8. (pg. 846 – gourmet pizza)
Hint: if you go back to look at problem 2 (pg.844) be aware that the variable Type in the regression
model there should be labeled Cheese (an indicator that is 1 for cheese and 0 for pepperoni) to be
consistent with later problems.
a) Reggio’s and Machielina’s received lower scores than we would otherwise have expected from
the model.
b) The t-ratio for the indicator variable for Michelina’s is -4.03, which is large. We can reject the
null hypothesis that Michelina’s fits the regression model, and can conclude that it is an outlier.
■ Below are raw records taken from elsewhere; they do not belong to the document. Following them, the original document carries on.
Lemma remove_shrinks p : changes shrinks (remove p).
Proof.
  intros w w' r. unfold remove, bind. rewrite get_fs_spec.
  destruct (fs w !! p) as [[data|]|]; try by intros [= <- _].
  apply set_fs_delete_shrinks.
Qed.

Lemma rmdir_shrinks d : changes shrinks (rmdir d).
Proof.
  intros w w' r. unfold rmdir, bind. rewrite get_fs_spec.
  destruct (fs w !! d) as [[data|]|]; try by intros [= <- _].
  destruct (children (fs w) d); [|by intros [= <- _]].
  apply set_fs_delete_shrinks.
Qed.

Lemma remove_all_shrinks d names :
  changes shrinks (for_each names (λ f, remove (path_join d f))).
Proof. apply changes_for_each; try apply _. intros n. apply remove_shrinks. Qed.

(** What a successful [os.remove] and [os.rmdir] did. *)
Lemma remove_ret p w w' u :
  remove p w = (w', Ret u) → fs w' = delete p (fs w).
Proof.
  unfold remove, bind. rewrite get_fs_spec.
  destruct (fs w !! p) as [[data|]|]; try done. by intros [= <- _].
Qed.

Lemma rmdir_ret d w w' u :
  rmdir d w = (w', Ret u) →
  children (fs w) d = [] ∧ fs w' = delete d (fs w).
Proof.
  unfold rmdir, bind. rewrite get_fs_spec.
  destruct (fs w !! d) as [[data|]|]; try done.
  destruct (children (fs w) d); [|done]. by intros [= <- _].
Qed.

(** [if os.path.exists(p): os.remove(p)] *)
Lemma guarded_remove_ret p w w' u :
  (let* e := path_exists p in if e then remove p else ret tt) w = (w', Ret u) →
  fs w' = delete p (fs w) ∧ fs w !! p ≠ Some Dir.
Proof.
  unfold bind. rewrite path_exists_spec. case_bool_decide as Hp.
  - unfold remove, bind. rewrite get_fs_spec.
    destruct (fs w !! p) as [[data|]|]; try done. by intros [= <- _].
  - intros [= <- _]. apply eq_None_not_Some in Hp.
    split; [by rewrite delete_id | by rewrite Hp].
Qed.

(** [if os.path.exists(d): os.rmdir(d)] *)
Lemma guarded_rmdir_ret d w w' u :
  (let* e := path_exists d in if e then rmdir d else ret tt) w = (w', Ret u) →
  fs w' = delete d (fs w) ∧ (is_Some (fs w !! d) → children (fs w) d = []).
Proof.
  unfold bind. rewrite path_exists_spec. case_bool_decide as Hd.
  - intros H. by apply rmdir_ret in H as [Hc Hf].
  - intros [= <- _]. apply eq_None_not_Some in Hd as Hd'.
    split; [by rewrite delete_id | done].
Qed.

(** Lines 129-132 and 219-222: the output directory and its entries. *)
Lemma clear_output_ret d w w' u :
  (let* e := path_exists d in
   if e
   then let* names := listdir d in
        for_each names (λ f, remove (path_join d f)) >> rmdir d
   else ret tt) w = (w', Ret u) →
  fs w' !! d = None ∧ shrinks w w' ∧
  (is_Some (fs w !! d) → children (fs w') d = []).
Proof.
  unfold bind at 1. rewrite path_exists_spec. case_bool_decide as Hd.
  - intros H.
    apply bind_inv_ret in H as (w1 & names & Hl & H).
    apply bind_inv_ret in H as (w2 & [] & Hr & H).
    pose proof (listdir_shrinks _ _ _ _ Hl) as S1.
    pose proof (remove_all_shrinks _ _ _ _ _ Hr) as S2.
    pose proof (rmdir_shrinks _ _ _ _ H) as S3.
    apply rmdir_ret in H as [Hc Hf].
    split; [rewrite Hf; apply lookup_delete_eq|].
    split; [by etrans; [|etrans]|].
    intros _. eapply children_empty_mono; [|exact Hc]. exact S3.
  - intros [= <- _]. split; [by apply eq_None_not_Some|]. done.
Qed.

Lemma bind_assoc {A B C} (m : M A) (k : A → M B) (h : B → M C) w :
  bind (bind m k) h w = bind m (λ a, bind (k a) h) w.
Proof. unfold bind. by destruct (m w) as [w1 [e|a]]. Qed.

(** A cleanup that completes has removed the temp file, the input
    directory and the output directory, and nothing else came into
    being; if the output directory was there, none of its entries is
    left. *)
Lemma cleanup_ret ws w w' u :
  cleanup ws w = (w', Ret u) →
  fs w' !! temp_path ws = None ∧
  fs w' !! temp_dir ws = None ∧
  fs w' !! output_dir ws = None ∧
  shrinks w w' ∧
  (fs w !! output_dir ws = Some Dir → children (fs w') (output_dir ws) = []).
Proof.
  unfold cleanup. rewrite <- bind_assoc. intros H.
  apply bind_inv_ret in H as (w1 & [] & H1 & H).
  rewrite <- bind_assoc in H.
  apply bind_inv_ret in H as (w2 & [] & H2 & H3).
  apply guarded_remove_ret in H1 as [F1 N1].
  apply guarded_rmdir_ret in H2 as [F2 C2].
  apply clear_output_ret in H3 as (P3 & S3 & C3).
  unfold shrinks in *.
  assert (fs w2 ⊆ fs w1) as S2 by (rewrite F2; apply delete_subseteq).
  assert (fs w1 ⊆ fs w) as S1 by (rewrite F1; apply delete_subseteq).
  split.
  { eapply lookup_weaken_None; [|by etrans].
    rewrite F1. apply lookup_delete_eq. }
  split.
  { eapply lookup_weaken_None; [|done]. rewrite F2. apply lookup_delete_eq. }
  split; [done|].
  split; [by etrans; [|etrans]|].
  intros Hd.
  assert (fs w1 !! output_dir ws = Some Dir) as Hd1.
  { rewrite F1, lookup_delete_ne; [done|]. intros Heq. by rewrite Heq in N1. }
  destruct (decide (temp_dir ws = output_dir ws)) as [Heq|Hne].
  - eapply children_empty_mono; [by etrans|].
    rewrite <- Heq. apply C2. rewrite Heq. eauto.
  - apply C3. rewrite F2, lookup_delete_ne by done. eauto.
Qed.

(** *** When the cleanup completes *)

Lemma strip_prefix_Some p s r : strip_prefix p s = Some r → s = p +:+ r.
Proof.
  revert s. induction p as [|a p IH]; intros s; simpl.
  - by intros [= ->].
  - destruct s as [|b s]; [done|].
    destruct (Ascii.eqb_spec a b) as [->|]; [|done].
    intros H. by rewrite (IH _ H).
Qed.

Lemma strip_prefix_app p r : strip_prefix p (p +:+ r) = Some r.
Proof.
  induction p as [|a p IH]; simpl; [done|]. by rewrite Ascii.eqb_refl.
Qed.

Lemma has_slash_starts s : has_slash s = false → starts_with_slash s = false.
Proof.
  destruct s as [|a s]; [done|]. simpl.
  destruct (Ascii.eqb_spec a "/"%char) as [->|Hne]; [done|]. intros _.
  by destruct a as [[] [] [] [] [] [] [] []].
Qed.

Lemma child_name_Some d k n :
  child_name d k = Some n → k = path_join d n ∧ n ≠ "" ∧ has_slash n = false.
Proof.
  unfold child_name, path_join.
  destruct (strip_prefix (dir_prefix d) k) as [r|] eqn:E; [|done].
  destruct (String.eqb_spec r "") as [->|Hne]; [done|]. simpl.
  destruct (has_slash r) eqn:Hs; [done|]. intros [= <-].
  rewrite (has_slash_starts _ Hs). by apply strip_prefix_Some in E.
Qed.

Lemma child_name_join d n :
  n ≠ "" → has_slash n = false → child_name d (path_join d n) = Some n.
Proof.
  intros Hne Hs. unfold child_name, path_join.
  rewrite (has_slash_starts _ Hs), strip_prefix_app, Hs.
  by destruct (String.eqb_spec n "").
Qed.

Lemma string_length_app a b :
  String.length (a +:+ b) = (String.length a + String.length b)%nat.
Proof. induction a as [|c a IH]; simpl; [done|]. by rewrite IH. Qed.

(** A directory is not one of its own entries. *)
Lemma child_name_self d : child_name d d = None.
Proof.
  destruct (child_name d d) as [n|] eqn:E; [|done].
  apply child_name_Some in E as (E & Hne & Hs). exfalso.
  unfold path_join in E. rewrite (has_slash_starts _ Hs) in E.
  apply (f_equal String.length) in E. unfold dir_prefix in E.
  destruct n as [|c n]; [done|].
  destruct (String.eqb d "" || ends_with_slash d);
    rewrite !string_length_app in E; simpl in E; lia.
Qed.

Lemma NoDup_omap_inj {A B} (f : A → option B) (l : list A) :
  (∀ x y z, f x = Some z → f y = Some z → x = y) →
  NoDup l → NoDup (omap f l).
Proof.
  intros Hf. induction 1 as [|x l Hx Hl IH]; simpl; [constructor|].
  destruct (f x) as [z|] eqn:E; [|done]. constructor; [|done].
  intros (y & Hy & Ey)%list_elem_of_omap.
  by rewrite (Hf x y z E Ey) in Hx.
Qed.

Lemma children_NoDup (t : FS) d : NoDup (children t d).
Proof.
  apply NoDup_omap_inj; [|apply NoDup_fst_map_to_list].
  intros k1 k2 n (-> & _)%child_name_Some (-> & _)%child_name_Some. done.
Qed.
10. (pg. 848 – another slice of pizza)
a) Cheese and pepperoni pizzas don’t appear to be described by the same model.
b) The slope of taste score on calories, after allowing for the linear effects of fat and removing the
influence of the two outlying pizzas, is estimated to be 1.92 – 0.4615 = 1.45 points per gram for
cheese pizzas.
c) This should be a better regression model. We’ve identified a consistent difference between
pepperoni and cheese pizzas and incorporated it into the model. All coefficients are significantly
different from zero, and both the R-square and adjusted R-square are higher than the model in
Exercise 8.
12. (the final slice)
a) The coefficient for the indicator for Weight Watchers is not significantly discernible from zero at
the 0.05 level, but with a P-value of 0.09, it may still improve the model. This model has a
slightly higher R-square and adjusted R-square, but is not enough improved to be grounds for
choosing between the models. But the t-ratios are larger and the P-values smaller for a number
of the coefficients. That’s a sign of improvement.
b) Looking at the other coefficients in the model (and especially at the coefficient for Calories – not
too surprising, considering the identity of the newly isolated pizza), the addition of an indicator
for the Weight Watcher’s pizza has made several of them more significantly different from zero.
This seems to be a cleaner model and one that might lead to better understanding.
c) The tasters score cheese pizzas substantially higher than pepperoni pizzas. Even after allowing
for that, additional fat lowers scores, but higher-calorie pizzas score a bit better.